Tracking on tree-like structures in 3-D confocal images

Confocal microscopy is qualified to perform volume scans of nerve cells with dendrites and spines. Length and diameter of the dendrite branches and the spines should be determined to analyze the influence of learning processes. A prerequisite for that is the recognition of the dendritic structure with branching off and spines. Because the microscope operates at the resolution limit the images are blurry, noisy and only poorly sampled. In contrast to other methods which are based on binary images and thinning algorithms, our method tracks the dendritic tree faster and in the gray-level domain using simple geometric models. An explicit segmentation is unnecessary and knowledge about shape and structure of the dendrite is included as a-priori information (nearly circular cross-section, approximate diameter and branching off angle). For large trees, first a low resolution scan is captured to create a rough model. The algorithm allows to refine this model using higher resolution scans for interesting regions along the dendrite.
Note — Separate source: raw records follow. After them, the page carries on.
(** * hng1: an in-memory string repository (main.go)

    A shallow embedding of the text analyzer, the record store, the
    structured filter engine and the natural-language filter translator of
    [main.go], together with the properties its specification states.

    Conventions.
    - A Go [string] is a sequence of bytes: [list ascii] (an [ascii] is one
      8-bit byte).  Literals are written [str "..."].
    - A Go [int] is 64 bits wide (amd64/arm64 builds); it is a [Z] and the
      two arithmetic operations the program performs on parsed numbers are
      written with their wrap-around ([int_add], [int_sub]).
    - A [rune] is a [Z].
    - The standard-library routines the program calls ([strings.ToLower],
      [strings.Contains], [strings.TrimSpace], [strings.Fields],
      [strconv.Atoi], [regexp], the UTF-8 decoding of [for range]) are
      modelled after their Go implementation.  Two things stay parameters:
      the Unicode case table behind [unicode.ToLower] for non-ASCII runes,
      and the SHA-256 digest. *)

From Stdlib Require Import ZArith Ascii String List Bool Lia.
From stdpp Require Import base option list gmap strings.

Local Open Scope Z_scope.

(** ** Bytes, runes and machine integers *)

Abbreviation gostring := (list ascii).

(** A string as [range] reads it: its runes, each with its bytes. *)
Abbreviation input := (list (Z * gostring)).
The large unimportant areas between the dendrite branches are not scanned at high resolution to save time and disc space. In a second step, the parameters of the model are adapted to the microscope image by minimizing the deviation of the microscope image from the model image convolved by the microscope point spread function. Features like number, diameter, length and position of the dendrite branches and spines can be easily calculated from the model. An interactive user intervention is possible at the model domain.